P. Dartmann: Ja, ohne Zweifel. Mir fällt auf, dass bei den drei Frauen, die wir als europäische Patroninnen haben, also Katharina von Siena, Birgitta von Schweden und Edith Stein, Teresia Benedicta a Cruce, jeweils Frauen haben, die den Päpsten ins Gewissen geredet haben. Bei den Erstgenannten ging es um die Frage der Rückkehr aus Avignon, dass die Päpste zurückkehren nach Rom und hier ging es bei Schwester Teresia Benedicta darum, dass sie sagt, es wird nur schlimmer, wenn die Kirche länger schweigt.
domradio.de: Edith Stein hat sicherlich auch eine Bedeutung für die Evangelisierung, auch für die Neuevangelisierung. Das ist ihr Auftrag von Renovabis in den osteuropäischen Ländern. Wie steht sie da beispielhaft für Sie?

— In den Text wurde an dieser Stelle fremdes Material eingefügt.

(** ** Redraws *)

(** C9, as stated, fails. In mood selection with nothing changed since the
    last drawing and no input, the iteration leaves the state as it was and
    still redraws the mood icon; and the confirmation loop redraws the
    message at every pass. *)
Lemma C9_oled_redrawn_when_nothing_changed :
  loop sketch mood_idle (idle_tick []) = Ok (mood_idle, [OledEmotion 0])
  /\ run sketch mood_idle [idle_tick []; idle_tick []]
     = Ok (mood_idle, [OledEmotion 0; OledEmotion 0])
  /\ filter is_oled
       (trace_of (loop scenario (state_of (run scenario initial two_presses))
                    long_confirmation))
     = [OledIdle; OledMessage "m0"; OledMessage "m0"; OledMessage "m0"].
Proof.
  repeat (split; [vm_compute; reflexivity |]). vm_compute. reflexivity.
Qed.

(** C9, amended. The first half of every iteration ends with one redraw of
    the OLED, in every phase and whether or not anything changed; only the
    LCD is redrawn on change (it comes first in the trace, and only when the
    guard [menu_changed] holds). The confirmation loop redraws the OLED once
    on every pass, that is, once for each reading of the clock before the
    first one that has reached 3000 ms: when it ends, its trace is that many
    redraws, all of them the redraw of the state it started in; and it does
    end so at that reading, when the OLED routine is defined. *)
Theorem C9_oled_redrawn_every_iteration (md : MenuData) :
  (forall (s f : State) (i : TickInput) (tr : list Event),
      loop_front md s i = Ok (f, tr) ->
      exists lcd o,
        tr = (lcd ++ [o])%list
        /\ is_oled o = true
        /\ Forall (fun e => is_lcd e = true) lcd
        /\ List.length lcd
           = (if menu_changed (front_state md s i) then 1 else 0)%nat)
  /\ (forall (s s' : State) (confirmStart : Z) (steps : list DwellStep)
        (tr : list Event),
      dwell md s confirmStart steps = Ok (s', tr) ->
      exists before d after,
        steps = (before ++ d :: after)%list
        /\ Forall (fun x => elapsed confirmStart x < 3000) before
        /\ 3000 <= elapsed confirmStart d
        /\ List.length tr = List.length before
        /\ Forall (fun o => is_oled o = true /\ updateOLED md s = Ok o) tr)
  /\ (forall (s : State) (confirmStart : Z) (o : Event)
        (before : list DwellStep) (d : DwellStep) (after : list DwellStep),
      Forall (fun x => elapsed confirmStart x < 3000) before ->
      3000 <= elapsed confirmStart d ->
      updateOLED md s = Ok o ->
      exists s',
        dwell md s confirmStart (before ++ d :: after)
        = Ok (s', repeat o (List.length before))
        /\ is_oled o = true).
Proof.
  split; [| split].
  - intros s f i tr H. unfold loop_front in H. apply render_inv in H.
    destruct H as (_ & lcd & o & -> & O & Hl).
    exists lcd, o. split; [reflexivity |].
    split; [apply (updateOLED_is_oled _ _ _ O) |].
    destruct Hl as [(-> & -> & _) | (-> & _ & e & De & ->)].
    + split; [constructor | reflexivity].
    + split; [| reflexivity].
      constructor; [apply (displayMenu_is_lcd _ _ _ De) | constructor].
  - intros s s' confirmStart steps tr H. apply dwell_inv in H.
    destruct H as (before & d & after & E & Fb & Fd & _ & L & Fo).
    exists before, d, after.
    split; [exact E |]. split; [exact Fb |]. split; [exact Fd |].
    split; [exact L |].
    eapply Forall_impl; [| exact Fo]. intros a Ha.
    split; [apply (updateOLED_is_oled _ _ _ Ha) | exact Ha].
  - intros s confirmStart o before d after Fb Fd O.
    eexists. split; [apply dwell_returns; assumption |].
    apply (updateOLED_is_oled _ _ _ O).
Qed.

P. Dartmann: Sie ist ja eine Philosophin gewesen, die sich mit 15 Jahren zur Atheistin erklärt hat und sich, wie sie in ihren Aufzeichnungen schreibt, systematisch das Beten abgewöhnt hatte - obwohl sie jüdisch erzogen worden war. Sie hat dann durch Begegnung mit einer Witwe, aber auch durch Begegnungen mit Teresa von Avila wieder zum Glauben gefunden und dieser Weg, auf dem sie sich nichts geschenkt hat, auf dem sie nicht einfach Dinge ungeprüft übernahm, sondern überzeugt werden wollte, der ist, glaube ich, auch für heutige Menschen sehr nachvollziehbar. Und wenn wir bei Renovabis Ende dieses Monats einen großen Kongress mit fast 400 Teilnehmern aus ganz Ost-, Mittel- und Westeuropa zum Thema neue Evangelisation haben werden, dann ist Edith Stein dort sicher im Geiste mit dabei.
Das Interview führte Stephan Baur (domradio.de)
Hintergrund
Die katholische Heilige Edith Stein wurde in der Nacht vom 8. zum 9. August 1942 in den Gaskammern des NS-Konzentrationslagers Auschwitz-Birkenau ermordet. Anlässlich des 70. Todestag der Philosophin und Karmelitin, die den Ordensnamen Schwester Teresia Benedicta vom Kreuz trug, fand in Auschwitz ein Gottesdienst statt . Die Predigt hielt der Kölner Erzbischof, Joachim Kardinal Meisner. Hauptzelebrant war der ungarische Erzbischof Péter Kardinal Erdo, der Präsident des Rates der Europäischen Bischofskonferenzen.
Stein, die als Jüdin in Breslau geboren wurde, hatte sich später der Philosophie und katholischen Glaubensfragen zugewandt. Nach ihrer katholischen Taufe 1922 trat sie elf Jahre später in den Kölner Karmeliterorden ein. Stein gehörte zur Elite des deutschen Geisteslebens, sie engagierte sich gegen die Judenverfolgung und steht für das Schicksal des deutschen Assimilations-Judentums. 1998 sprach Johannes Paul II. sie heilig.
Gedenkfeier für Edith Stein in Auschwitz-Birkenau
Patronin Europas und Frauenrechtlerin
Mit einem Gottesdienst ist Edith Stein anlässlich ihres 70. Todestages im ehemaligen NS-Vernichtungslager gedacht worden. Es predigte Joachim Kardinal Meisner. Im domradio.de-Interview würdigt Renovabis-Hauptgeschäftsführer Pater Stefan Dartmann die Heilige als eine Brückenbauerin und Frauenrechtlerin. Stein habe sich über das Engagement der Frauen in der Kirche Gedanken gemacht.